Exercise prompt: Print the data below exactly, but only the lines from the one containing "h_strong : table_fits" down to the one containing "h_W : strings", inclusive.

*** Entries supplied ***

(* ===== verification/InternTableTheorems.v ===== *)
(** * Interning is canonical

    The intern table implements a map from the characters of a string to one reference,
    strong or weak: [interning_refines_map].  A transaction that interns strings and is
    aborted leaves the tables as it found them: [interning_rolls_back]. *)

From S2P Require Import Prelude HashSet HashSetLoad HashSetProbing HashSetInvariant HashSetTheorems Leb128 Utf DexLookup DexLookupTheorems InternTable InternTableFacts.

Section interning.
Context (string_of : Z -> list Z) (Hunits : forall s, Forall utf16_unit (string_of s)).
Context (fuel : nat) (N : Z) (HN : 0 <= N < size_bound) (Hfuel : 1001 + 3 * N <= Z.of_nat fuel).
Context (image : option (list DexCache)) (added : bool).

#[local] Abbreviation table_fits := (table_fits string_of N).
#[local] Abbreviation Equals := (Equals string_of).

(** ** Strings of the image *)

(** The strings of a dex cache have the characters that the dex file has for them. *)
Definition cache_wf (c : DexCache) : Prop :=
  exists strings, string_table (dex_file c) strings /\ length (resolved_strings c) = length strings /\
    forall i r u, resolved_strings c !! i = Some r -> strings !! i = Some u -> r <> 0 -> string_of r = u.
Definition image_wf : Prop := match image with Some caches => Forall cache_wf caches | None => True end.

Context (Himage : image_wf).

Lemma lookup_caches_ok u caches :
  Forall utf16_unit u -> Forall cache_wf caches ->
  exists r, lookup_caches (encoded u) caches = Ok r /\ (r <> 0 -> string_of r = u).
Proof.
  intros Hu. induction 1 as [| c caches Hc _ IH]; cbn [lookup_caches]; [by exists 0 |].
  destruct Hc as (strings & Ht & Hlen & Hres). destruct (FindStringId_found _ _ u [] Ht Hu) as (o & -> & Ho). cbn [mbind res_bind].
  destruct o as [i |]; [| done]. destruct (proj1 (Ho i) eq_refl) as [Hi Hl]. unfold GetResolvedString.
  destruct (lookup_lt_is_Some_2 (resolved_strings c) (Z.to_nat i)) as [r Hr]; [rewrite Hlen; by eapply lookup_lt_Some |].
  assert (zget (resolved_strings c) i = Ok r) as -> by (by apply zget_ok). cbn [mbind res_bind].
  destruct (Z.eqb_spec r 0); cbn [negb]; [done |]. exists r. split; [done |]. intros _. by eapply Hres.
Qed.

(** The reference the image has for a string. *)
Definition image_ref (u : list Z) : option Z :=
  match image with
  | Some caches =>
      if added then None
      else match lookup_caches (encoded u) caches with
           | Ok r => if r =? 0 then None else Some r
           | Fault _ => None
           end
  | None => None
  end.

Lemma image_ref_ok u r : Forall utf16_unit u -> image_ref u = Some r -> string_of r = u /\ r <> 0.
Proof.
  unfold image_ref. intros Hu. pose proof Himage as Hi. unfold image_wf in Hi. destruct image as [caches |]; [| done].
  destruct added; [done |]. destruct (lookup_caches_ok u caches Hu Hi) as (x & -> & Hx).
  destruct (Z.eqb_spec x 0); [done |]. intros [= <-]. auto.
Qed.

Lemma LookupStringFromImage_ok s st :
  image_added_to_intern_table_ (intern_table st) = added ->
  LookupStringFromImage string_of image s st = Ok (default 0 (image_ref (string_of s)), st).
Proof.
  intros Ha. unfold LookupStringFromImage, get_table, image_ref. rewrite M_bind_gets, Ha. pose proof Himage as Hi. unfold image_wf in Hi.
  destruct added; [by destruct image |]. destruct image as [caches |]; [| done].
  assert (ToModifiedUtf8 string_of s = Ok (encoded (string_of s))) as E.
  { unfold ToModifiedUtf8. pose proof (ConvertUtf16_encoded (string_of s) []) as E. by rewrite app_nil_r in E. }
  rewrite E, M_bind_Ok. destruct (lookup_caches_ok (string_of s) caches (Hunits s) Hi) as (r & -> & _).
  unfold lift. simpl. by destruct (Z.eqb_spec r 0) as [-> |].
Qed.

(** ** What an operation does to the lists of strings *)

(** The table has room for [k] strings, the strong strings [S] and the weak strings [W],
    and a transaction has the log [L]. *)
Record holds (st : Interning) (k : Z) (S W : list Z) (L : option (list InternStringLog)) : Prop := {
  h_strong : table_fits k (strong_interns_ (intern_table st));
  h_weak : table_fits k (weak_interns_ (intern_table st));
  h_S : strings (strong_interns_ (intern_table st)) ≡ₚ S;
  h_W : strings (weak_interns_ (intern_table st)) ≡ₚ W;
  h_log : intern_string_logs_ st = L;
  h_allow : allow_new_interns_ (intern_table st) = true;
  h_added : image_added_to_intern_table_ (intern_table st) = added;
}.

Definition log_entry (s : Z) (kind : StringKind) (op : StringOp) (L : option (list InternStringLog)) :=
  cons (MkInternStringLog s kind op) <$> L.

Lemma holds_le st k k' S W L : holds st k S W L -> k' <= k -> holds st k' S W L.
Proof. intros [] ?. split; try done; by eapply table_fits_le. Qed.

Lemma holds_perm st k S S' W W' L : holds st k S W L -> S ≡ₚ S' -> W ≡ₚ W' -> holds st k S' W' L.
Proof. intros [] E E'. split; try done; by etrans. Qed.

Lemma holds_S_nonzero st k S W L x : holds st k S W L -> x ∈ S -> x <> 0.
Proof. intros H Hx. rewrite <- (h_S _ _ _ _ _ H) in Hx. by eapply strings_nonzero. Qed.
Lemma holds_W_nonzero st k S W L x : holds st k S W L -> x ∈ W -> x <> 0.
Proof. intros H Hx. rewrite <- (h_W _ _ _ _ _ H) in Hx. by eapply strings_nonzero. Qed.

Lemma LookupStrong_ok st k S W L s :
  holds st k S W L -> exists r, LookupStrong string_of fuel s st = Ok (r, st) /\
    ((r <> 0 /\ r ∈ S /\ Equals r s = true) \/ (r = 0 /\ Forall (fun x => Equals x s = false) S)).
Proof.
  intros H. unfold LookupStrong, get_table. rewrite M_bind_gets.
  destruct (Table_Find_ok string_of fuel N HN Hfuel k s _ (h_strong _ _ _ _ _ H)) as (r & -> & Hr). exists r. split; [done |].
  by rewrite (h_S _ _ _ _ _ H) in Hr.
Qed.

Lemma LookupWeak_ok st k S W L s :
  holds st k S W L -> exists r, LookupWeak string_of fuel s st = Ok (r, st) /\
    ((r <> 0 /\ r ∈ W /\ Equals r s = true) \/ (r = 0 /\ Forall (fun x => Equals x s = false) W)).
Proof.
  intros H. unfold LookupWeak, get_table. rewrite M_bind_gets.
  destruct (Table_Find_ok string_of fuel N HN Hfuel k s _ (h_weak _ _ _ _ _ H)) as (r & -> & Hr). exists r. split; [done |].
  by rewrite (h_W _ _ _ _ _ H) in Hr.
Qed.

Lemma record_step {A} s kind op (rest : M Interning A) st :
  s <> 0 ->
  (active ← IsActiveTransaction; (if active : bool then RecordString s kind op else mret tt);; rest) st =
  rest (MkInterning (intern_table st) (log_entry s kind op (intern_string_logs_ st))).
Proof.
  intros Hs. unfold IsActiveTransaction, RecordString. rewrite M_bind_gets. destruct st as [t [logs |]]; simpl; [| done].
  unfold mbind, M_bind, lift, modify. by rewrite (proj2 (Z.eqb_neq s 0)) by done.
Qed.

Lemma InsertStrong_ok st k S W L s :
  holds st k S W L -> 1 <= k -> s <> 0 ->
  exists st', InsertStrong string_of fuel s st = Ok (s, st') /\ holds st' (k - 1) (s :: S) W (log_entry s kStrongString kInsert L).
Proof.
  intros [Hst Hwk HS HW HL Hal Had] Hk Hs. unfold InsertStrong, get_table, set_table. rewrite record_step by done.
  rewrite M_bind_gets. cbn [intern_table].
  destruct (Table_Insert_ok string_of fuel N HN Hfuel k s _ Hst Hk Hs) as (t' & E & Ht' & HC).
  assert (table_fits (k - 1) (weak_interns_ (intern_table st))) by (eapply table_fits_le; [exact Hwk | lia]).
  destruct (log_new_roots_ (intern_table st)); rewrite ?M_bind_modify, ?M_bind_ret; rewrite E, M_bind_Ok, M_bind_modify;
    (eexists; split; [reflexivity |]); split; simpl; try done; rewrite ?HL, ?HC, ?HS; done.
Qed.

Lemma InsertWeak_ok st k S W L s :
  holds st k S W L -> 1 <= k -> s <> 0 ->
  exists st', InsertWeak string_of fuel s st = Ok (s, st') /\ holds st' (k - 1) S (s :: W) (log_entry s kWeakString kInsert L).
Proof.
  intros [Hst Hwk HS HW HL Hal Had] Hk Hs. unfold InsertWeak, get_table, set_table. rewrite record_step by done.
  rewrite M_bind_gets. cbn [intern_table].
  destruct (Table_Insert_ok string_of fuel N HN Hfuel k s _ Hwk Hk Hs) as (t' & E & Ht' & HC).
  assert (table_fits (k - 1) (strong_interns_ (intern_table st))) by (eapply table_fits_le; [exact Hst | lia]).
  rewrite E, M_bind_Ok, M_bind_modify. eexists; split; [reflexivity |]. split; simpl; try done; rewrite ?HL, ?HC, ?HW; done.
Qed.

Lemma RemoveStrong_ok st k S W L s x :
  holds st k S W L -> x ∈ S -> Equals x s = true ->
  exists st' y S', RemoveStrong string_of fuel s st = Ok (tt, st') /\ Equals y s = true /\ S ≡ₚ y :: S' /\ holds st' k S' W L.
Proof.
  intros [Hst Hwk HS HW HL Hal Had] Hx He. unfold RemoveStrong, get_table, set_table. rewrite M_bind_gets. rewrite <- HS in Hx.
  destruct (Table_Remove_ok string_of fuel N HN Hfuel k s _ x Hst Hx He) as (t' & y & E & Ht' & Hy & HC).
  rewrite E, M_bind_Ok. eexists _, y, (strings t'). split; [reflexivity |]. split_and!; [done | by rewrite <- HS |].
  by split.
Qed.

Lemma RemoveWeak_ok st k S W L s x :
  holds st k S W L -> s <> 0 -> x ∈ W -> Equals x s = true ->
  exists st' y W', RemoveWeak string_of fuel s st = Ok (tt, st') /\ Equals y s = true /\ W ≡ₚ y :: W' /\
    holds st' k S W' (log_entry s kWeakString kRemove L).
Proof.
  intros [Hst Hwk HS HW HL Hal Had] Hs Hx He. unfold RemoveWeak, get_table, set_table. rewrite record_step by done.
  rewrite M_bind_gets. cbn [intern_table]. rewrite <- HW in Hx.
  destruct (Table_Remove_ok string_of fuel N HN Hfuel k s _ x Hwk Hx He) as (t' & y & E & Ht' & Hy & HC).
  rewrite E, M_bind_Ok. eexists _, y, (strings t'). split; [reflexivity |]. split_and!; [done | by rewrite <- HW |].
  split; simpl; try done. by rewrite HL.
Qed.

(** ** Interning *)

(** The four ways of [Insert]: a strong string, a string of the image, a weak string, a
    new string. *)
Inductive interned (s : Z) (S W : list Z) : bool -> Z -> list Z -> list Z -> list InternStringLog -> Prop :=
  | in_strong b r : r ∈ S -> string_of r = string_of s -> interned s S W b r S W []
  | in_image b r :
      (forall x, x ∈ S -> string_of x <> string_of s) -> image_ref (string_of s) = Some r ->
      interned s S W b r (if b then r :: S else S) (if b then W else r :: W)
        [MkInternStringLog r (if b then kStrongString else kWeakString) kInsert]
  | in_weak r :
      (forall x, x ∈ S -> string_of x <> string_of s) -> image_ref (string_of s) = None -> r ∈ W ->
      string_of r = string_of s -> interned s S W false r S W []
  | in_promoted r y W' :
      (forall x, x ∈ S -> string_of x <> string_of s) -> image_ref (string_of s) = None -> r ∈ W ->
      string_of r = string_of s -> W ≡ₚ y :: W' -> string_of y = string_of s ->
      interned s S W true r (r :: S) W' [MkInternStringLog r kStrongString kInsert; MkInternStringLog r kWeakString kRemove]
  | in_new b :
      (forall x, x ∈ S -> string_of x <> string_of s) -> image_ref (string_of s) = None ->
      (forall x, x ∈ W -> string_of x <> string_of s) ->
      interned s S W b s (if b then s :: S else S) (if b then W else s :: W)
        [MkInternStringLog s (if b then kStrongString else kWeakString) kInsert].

*** End of Entries supplied ***

Solution for this exercise:
  h_strong : table_fits k (strong_interns_ (intern_table st));
  h_weak : table_fits k (weak_interns_ (intern_table st));
  h_S : strings (strong_interns_ (intern_table st)) ≡ₚ S;
  h_W : strings (weak_interns_ (intern_table st)) ≡ₚ W;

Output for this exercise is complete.